Lo mira pero no parece reconocerlo.

– No sé, es posible. Estaba oscuro, sólo le vi el pelo blanco.

– ¿Y el otro hombre? -pregunto con la esperanza de que me describa a Karamitris.

– No era un hombre, sino una mujer.

– ¿Una mujer?

– Sí, señor. Al principio yo también pensé que era un hombre, porque llevaba el cabello muy corto, pero la iluminaron los faros de mi coche al pasar y vi que era una mujer.

Guardo silencio. Terzís me observa extrañado, bayeta en mano.

De repente, me han servido en bandeja la solución de los tres asesinatos.

Capítulo 57

Son ya las siete y media cuando llamamos a la puerta del piso de Niki Kusta, en el número 12 de la calle Fokilidu. Al principio se sorprende al vernos, pero enseguida se echa a reír.

– Cuando no me obliga a ir a Jefatura con dos agentes, teniente, es usted quien viene a mi casa con dos agentes. Pasen.

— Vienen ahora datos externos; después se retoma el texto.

(** * MSDS-frontend: the SDS generator views

    A shallow embedding of the view logic of the two React clients of the
    repository: the recursive value renderer and the section display of
    [SDSDisplay], and the request orchestration of [SDSGenerator]
    (the POST client) and [SDSForm] (the legacy GET client).

    JavaScript strings are sequences of UTF-16 code units; they are modelled
    as [list N], one [N] per code unit, so that [length], [trim],
    [startsWith] and [parseInt] see exactly what the engine sees. *)

From Stdlib Require Import ZArith NArith List Bool Lia String Ascii.
From Stdlib Require Import Sorted Permutation DecimalN.
From stdpp Require Import gmap sets.

Set Warnings "-register-all,-clear-no-such-hyp,-inconsistent-scopes".
Local Open Scope Z_scope.

(** ** Strings *)

Abbreviation jsstring := (list N) (only parsing).

(** An ASCII literal as a JavaScript string. *)
Definition str (s : string) : jsstring :=
  List.map N_of_ascii (list_ascii_of_string s).

Fixpoint uint_units (d : Decimal.uint) : jsstring :=
  match d with
  | Decimal.Nil => []
  | Decimal.D0 d => 48%N :: uint_units d
  | Decimal.D1 d => 49%N :: uint_units d
  | Decimal.D2 d => 50%N :: uint_units d
  | Decimal.D3 d => 51%N :: uint_units d
  | Decimal.D4 d => 52%N :: uint_units d
  | Decimal.D5 d => 53%N :: uint_units d
  | Decimal.D6 d => 54%N :: uint_units d
  | Decimal.D7 d => 55%N :: uint_units d
  | Decimal.D8 d => 56%N :: uint_units d
  | Decimal.D9 d => 57%N :: uint_units d
  end.

(** [String(n)] for a non-negative integer [n]: its decimal digits. *)
Definition dec (n : N) : jsstring := uint_units (N.to_uint n).

(** WhiteSpace and LineTerminator code points of ECMAScript, the characters
    [String.prototype.trim] and [parseInt] strip. *)
Definition is_whitespace (c : N) : bool :=
  existsb (N.eqb c)
    [9; 10; 11; 12; 13; 32; 160; 5760;
     8192; 8193; 8194; 8195; 8196; 8197; 8198; 8199; 8200; 8201; 8202;
     8232; 8233; 8239; 8287; 12288; 65279]%N.

Fixpoint trimStart (s : jsstring) : jsstring :=
  match s with
  | c :: s' => if is_whitespace c then trimStart s' else s
  | [] => []
  end.

Definition trimEnd (s : jsstring) : jsstring := rev (trimStart (rev s)).

Definition trim (s : jsstring) : jsstring := trimEnd (trimStart s).

Fixpoint startsWith (pat s : jsstring) : bool :=
  match pat, s with
  | [], _ => true
  | p :: pat', c :: s' => N.eqb p c && startsWith pat' s'
  | _ :: _, [] => false
  end.

(** [s.replace(pat, repl)] with a string pattern: only the first occurrence
    is replaced. *)
Fixpoint replace (pat repl s : jsstring) : jsstring :=
  if startsWith pat s then repl ++ skipn (length pat) s
  else match s with
       | [] => []
       | c :: s' => c :: replace pat repl s'
       end.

Nos acompaña a la sala de estar, un espacio decorado con sencillez. Dos sillones, una mesita de cristal y unos cuantos almohadones dispersos por el suelo, para los aficionados a los contorsionismos. En un rincón, un televisor con pantalla negra gigante, de las que muestran al presentador a tamaño natural.